Authored by Brecht Van Lommel (brecht) on May 22 2016, 6:35 PM.

Details

Reviewers
None
Group Reviewers
Cycles
Summary
  • Perform closure merging earlier, as part of shader evaluation
  • Don't store unnecessary closures for emission/shadow shader evaluation
  • Reduce number of closures for emission/shadow evaluation to 2
  • Use same ShaderData for volumes and surfaces

Before:

ptxas info    : Function properties for kernel_cuda_path_trace
    49232 bytes stack frame, 1992 bytes spill stores, 3588 bytes spill loads
ptxas info    : Used 40 registers, 364 bytes cmem[0], 1100 bytes cmem[2]

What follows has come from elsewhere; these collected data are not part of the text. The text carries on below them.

(* ===== verification/Broadcast.v ===== *)
(** The broadcast pipeline: src/relayer/txm/broadcast.go, restore.go and the broadcast
    loop of txm.go: simulate, restore archived entries, assemble, sign, send, with the
    retries of each stage. *)

From Stdlib Require Import SpecFloat.
From stdpp Require Import base gmap list strings pretty sorting.
From S2P Require Import Prelude GoStrings Config Float Fee Prog Sdk TxStore Tx.
From S2P Require Import Txm.

Module Broadcast.
Import Config Tx Txm.
Local Open Scope Z_scope.

Section broadcast.
Context {ST : SdkTypes} {SD : Sdk} {UT : UnicodeTables} {FC : FloatConv} (cfg : Resolved) (networkPassphrase : string).

Definition feeStrat : Fee.FeeStrategy := Fee.NewFeeStrategyFromConfig cfg.

(** ** Access to shared objects *)

(** A [*TxStore] is the address of its account; the account store never drops one. *)
Definition store_get {X} (addr : string) (f : TxStore.TxStore → X) : txm X :=
  gets (λ w, option_map f (accountStore w !! addr)) ≫= λ o,
  match o with Some x => Ret x | None => Panic "nil pointer dereference" end.

Definition store_update (addr : string) (f : TxStore.TxStore → result TxStore.TxStore)
  : txm (result unit) :=
  atomic (λ w,
    match accountStore w !! addr with
    | None => (None, w)
    | Some s =>
        match f s with
        | Err e => (Some (Err e), w)
        | Ok s' => (Some (Ok tt), upd_accountStore (insert addr s') w)
        end
    end) ≫= λ o,
  match o with Some r => Ret r | None => Panic "nil pointer dereference" end.

Definition store_Release (addr : string) (seq : Z) : txm unit :=
  store_update addr (λ s, Ok (TxStore.Release seq s));; Ret tt.

(** The operations a [[]txnbuild.Operation] points to. *)
Definition read_ops (ls : list loc) : txm (list (loc * Operation)) :=
  gets (λ w, mapM (M:=option) (λ l, option_map (pair l) (opheap w !! l)) ls) ≫= λ o,
  match o with Some ops => Ret ops | None => Panic "nil pointer dereference" end.

(** The whole call holds the tracker's mutex, so that no other goroutine's use comes
    between its parts. *)
Definition sorobanInclusionPercentiles (client : RPCClient) : txm (result (Z * Z)) :=
  await (λ w, if feeLock w then None else Some (tt, upd_feeLock (λ _, true) w));;
  now ← call ENow;
  fresh ← gets (λ w, FeeTracker.fresh (feeTracker w) now);
  resp ← (if (fresh : bool) then Ret (Err "") else call (EGetFeeStats client));
  atomic (λ w,
    let '(t, r) := FeeTracker.sorobanInclusionPercentiles (feeTracker w) now resp in
    (r, upd_feeLock (λ _, false) (upd_feeTracker (λ _, t) w))).

(** [select { case <-time.After(SubmitRetryDelay): case <-ctx.Done(): }]. *)
Definition sleep_retry_delay : txm (option string) := call (ESleep (submitRetryDelay cfg)).

Definition releaseSeqAndFailTx (addr : string) (seq : Z) (l : loc) (r : ErrorReason) : txm unit :=
  store_Release addr seq;;
  updateTransactionStatus cfg l Failed;;
  emit (IncrementErrorTxs r).

(** ** broadcast.go *)

Definition buildPreliminaryTx (tx : option loc) (nextSubmitSeq maxLedger : Z)
  : txm (result Transaction) :=
  match tx with
  | None => Ret (Err "buildPreliminaryTx: tx is nil")
  | Some l =>
      t ← read_tx l;
      let currentSequence := Z.max 0 (int64 (nextSubmitSeq - 1)) in
      tb ← call (ENewTimeout (txTimeoutSecs cfg));
      ops ← read_ops (Operations t);
      Ret (NewTransaction (mkTransactionParams
        (mkSimpleAccount (FromAddress t) currentSequence) true ops MinBaseFee tb
        (Some maxLedger)))
  end.

Definition simulateTransaction (client : option RPCClient) (tx : option Transaction)
  : txm (result SimulateTransactionResponse) :=
  match client, tx with
  | None, _ => Ret (Err "client is nil")
  | Some _, None => Ret (Err "transaction is nil")
  | Some client, Some tx =>
      match tx_Base64 tx with
      | Err e => Ret (Err ("failed to base64 encode preliminary tx: " +:+ e))
      | Ok txXDR =>
          start ← call ENow;
          simResult ← call (ESimulateTransaction client txXDR);
          stop ← call ENow;
          emit (ObserveSimulationDuration (Z.quot (stop - start) Millisecond));;
          match simResult with
          | Err e => Ret (Err ("rpc simulate transaction failed: " +:+ e))
          | Ok sim =>
              if decide (simError sim = "") then Ret (Ok sim)
              else Ret (Err ("simulation error: " +:+ simError sim))
          end
      end
  end.

(** The decision of [isRetryableSimulationError] once [ctx.Err()] is known. *)
Definition retryable_message (terminal retryable : list string) (text : string) : bool :=
  let msg := ToLower text in
  if contains_any msg terminal then false else contains_any msg retryable.

Definition isRetryableSimulationError (err : option string) : txm bool :=
  match err with
  | None => Ret false
  | Some text =>
      ctxErr ← call ECtxErr;
      match ctxErr with
      | Some _ => Ret false
      | None =>
          Ret (retryable_message (simulationTerminalHints cfg)
                                 (simulationRetryableHints cfg) text)
      end
  end.

Definition shouldRetrySimulation (err : string) (attempt maxAttempts : Z) : txm bool :=
  if attempt + 1 <? maxAttempts then isRetryableSimulationError (Some err) else Ret false.

(** [for i, authXDR := range ...]: the first undecodable entry is an error. *)
Fixpoint decode_auths (auths : list string) : result (list AuthorizationEntry) :=
  match auths with
  | [] => Ok []
  | a :: auths' =>
      match UnmarshalAuth a with
      | Err e => Err ("failed to decode auth: " +:+ e)
      | Ok x => match decode_auths auths' with Err e => Err e | Ok xs => Ok (x :: xs) end
      end
  end.

(** [ihf.Ext = ...] and [ihf.Auth = ...] through the shared operation pointer. *)
Definition set_ext (d : SorobanTransactionData) (o : Operation) : Operation :=
  match o with
  | InvokeHostFunction hf src auth _ => InvokeHostFunction hf src auth (Some d)
  | _ => o
  end.
Definition set_auth (auth : list AuthorizationEntry) (o : Operation) : Operation :=
  match o with
  | InvokeHostFunction hf src _ ext => InvokeHostFunction hf src auth ext
  | _ => o
  end.
Definition write_op (l : loc) (g : Operation → Operation) : txm unit :=
  modify (upd_opheap (alter g l)).

(** The auth entries of the first simulation result, when there are some. *)
Definition sim_auths (sim : SimulateTransactionResponse) : list string :=
  match simResults sim with
  | r :: _ => default [] (AuthXDR r)
  | [] => []
  end.

(** The part of [assembleTransaction] under [sim.TransactionDataXDR != ""]: the resource
    fee, or an error. *)
Definition apply_simulation (op0 : loc) (sim : SimulateTransactionResponse) : txm (result Z) :=
  if decide (TransactionDataXDR sim = "") then Ret (Ok 0)
  else match UnmarshalSorobanData (TransactionDataXDR sim) with
  | Err e => Ret (Err ("failed to decode soroban data: " +:+ e))
  | Ok sorobanData =>
      let resourceFee := int64 (simMinResourceFee sim + Fee.fsResourceFeeBuffer feeStrat) in
      let sorobanData := mkSorobanData (sdRest sorobanData) resourceFee in
      op ← gets (λ w, opheap w !! op0);
      match op with
      | Some (InvokeHostFunction _ _ _ _) =>
          write_op op0 (set_ext sorobanData);;
          match sim_auths sim with
          | [] => Ret (Ok resourceFee)
          | auths =>
              match decode_auths auths with
              | Err e => Ret (Err e)
              | Ok auth => write_op op0 (set_auth auth);; Ret (Ok resourceFee)
              end
          end
      | _ => Ret (Ok resourceFee)
      end
  end.

Definition assembleTransaction (tx : option Transaction) (sim : SimulateTransactionResponse)
    (inclusionFee maxLedger : Z) : txm (result (Transaction * Z)) :=
  match tx with
  | None => Ret (Err "assembleTransaction: tx is nil")
  | Some tx =>
      match tx_Operations tx with
      | [] => Ret (Err "transaction has no operations")
      | op0 :: _ =>
          r ← apply_simulation op0 sim;
          match r with
          | Err e => Ret (Err e)
          | Ok resourceFee =>
              let sourceAccount := mkSimpleAccount (AccountID (tx_SourceAccount tx))
                                                   (accSequence (tx_SourceAccount tx)) in
              ops ← read_ops (tx_Operations tx);
              match NewTransaction (mkTransactionParams sourceAccount false ops inclusionFee
                                     (tx_Timebounds tx) (Some maxLedger)) with
              | Err e => Ret (Err ("failed to rebuild transaction with fee: " +:+ e))
              | Ok assembledTx => Ret (Ok (assembledTx, int64 (inclusionFee + resourceFee)))
              end
          end
      end
  end.

Definition signTransaction (tx : option Transaction) (fromAddress : string)
  : txm (result Transaction) :=
  match tx with
  | None => Ret (Err "signTransaction: tx is nil")
  | Some tx =>
      match tx_Hash tx networkPassphrase with
      | Err e => Ret (Err ("failed to hash transaction: " +:+ e))
      | Ok hash =>
          signature ← call (ESign fromAddress hash);
          match signature with
          | Err e => Ret (Err ("failed to sign transaction: " +:+ e))
          | Ok signature =>
              match AddressToAccountId fromAddress with
              | Err e => Ret (Err ("failed to parse fromAddress for hint: " +:+ e))
              | Ok ed25519 =>
                  let hint := string_drop 28 ed25519 in
                  match AddSignatureDecorated tx (mkDecoratedSignature hint signature) with
                  | Err e => Ret (Err ("failed to add signature: " +:+ e))
                  | Ok signedTx => Ret (Ok signedTx)
                  end
              end
          end
      end
  end.

Definition parseSubmitErrorResult (errorResultXDR : string) : option TransactionResultCode :=
  if decide (errorResultXDR = "") then None
  else match UnmarshalTransactionResult errorResultXDR with
  | Err _ => None
  | Ok r => Some (resultCode r)
  end.

Definition classifySubmitErrorCode (code : TransactionResultCode) : bool * ErrorReason :=
  match code with
  | TxBadSeq => (false, ErrorReasonBadSeq)
  | TxInsufficientFee => (false, ErrorReasonInsufficientFee)
  | TxInternalError => (false, ErrorReasonInternalError)
  | TxOther _ => (true, TransactionResultCode_String code)
  end.

(** [(accepted, fatalErr, retryReason)]. *)
Definition handleSendResult (tx : option loc) (submitResult : SendTransactionResponse)
    (seq : Z) (txStore : option string) (maxLedger : Z) : txm (bool * bool * ErrorReason) :=
  match tx, txStore with
  | None, _ => Ret (false, true, ErrorReasonNilTx)
  | Some _, None => Ret (false, true, ErrorReasonNilTxStore)
  | Some l, Some addr =>
      match sendStatus submitResult with
      | TXStatusPending | TXStatusDuplicate =>
          if decide (sendHash submitResult = "") then Ret (false, true, ErrorReasonNoHash)
          else
            err ← store_update addr (TxStore.AddUnconfirmed seq (sendHash submitResult) maxLedger l);
            match err with
            | Err _ => Ret (false, true, ErrorReasonStoreAdd)
            | Ok _ =>
                updateTransactionHash l (sendHash submitResult);;
                updateTransactionResultXDR l "";;
                updateTransactionResultMeta l "";;
                updateTransactionResultCode l "";;
                Ret (true, false, "")
            end
      | TXStatusTryAgainLater => Ret (false, false, ErrorReasonTryAgainLater)
      | TXStatusError =>
          match parseSubmitErrorResult (sendErrorResultXDR submitResult) with
          | None => Ret (false, true, ErrorReasonSubmitErrorUndecoded)
          | Some typedCode =>
              let '(fatal, reason) := classifySubmitErrorCode typedCode in
              Ret (false, fatal, reason)
          end
      | TXStatusOther _ => Ret (false, true, ErrorReasonUnknownSubmit)
      end
  end.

ptxas info    : Function properties for kernel_cuda_branched_path_trace
    68144 bytes stack frame, 1344 bytes spill stores, 3620 bytes spill loads
ptxas info    : Used 64 registers, 364 bytes cmem[0], 1180 bytes cmem[2]

After:

ptxas info    : Function properties for kernel_cuda_path_trace
    19104 bytes stack frame, 1908 bytes spill stores, 3628 bytes spill loads
ptxas info    : Used 40 registers, 364 bytes cmem[0], 1116 bytes cmem[2]

ptxas info    : Function properties for kernel_cuda_branched_path_trace
    28992 bytes stack frame, 1360 bytes spill stores, 3612 bytes spill loads
ptxas info    : Used 64 registers, 364 bytes cmem[0], 1196 bytes cmem[2]

So that's roughly a 60% reduction in stack memory usage.

To see how much overhead is left from closures, if we set max closures to 1 we would get:

ptxas info    : Function properties for kernel_cuda_path_trace
    15008 bytes stack frame, 1920 bytes spill stores, 3624 bytes spill loads
ptxas info    : Used 40 registers, 364 bytes cmem[0], 1116 bytes cmem[2]

ptxas info    : Function properties for kernel_cuda_branched_path_trace
    17232 bytes stack frame, 1368 bytes spill stores, 3548 bytes spill loads
ptxas info    : Used 64 registers, 364 bytes cmem[0], 1196 bytes cmem[2]

Performance and correctness still need to be tested more, but in principle the reduced storage requirements should not affect any existing scenes besides perhaps rendering slight slower. Now that the merging happens earlier, we could consider lowering the max number of closures further, assuming that existing scenes mostly run out of closures due to duplicate BSDFs. But there could also be scenes that actually use 64 different closures.

Diff Detail

Repository
rB Blender
Branch
reduce

Event Timeline

Brecht Van Lommel (brecht) retitled this revision from to Cycles: reduce CUDA stack memory usage for closures.
Brecht Van Lommel (brecht) updated this object.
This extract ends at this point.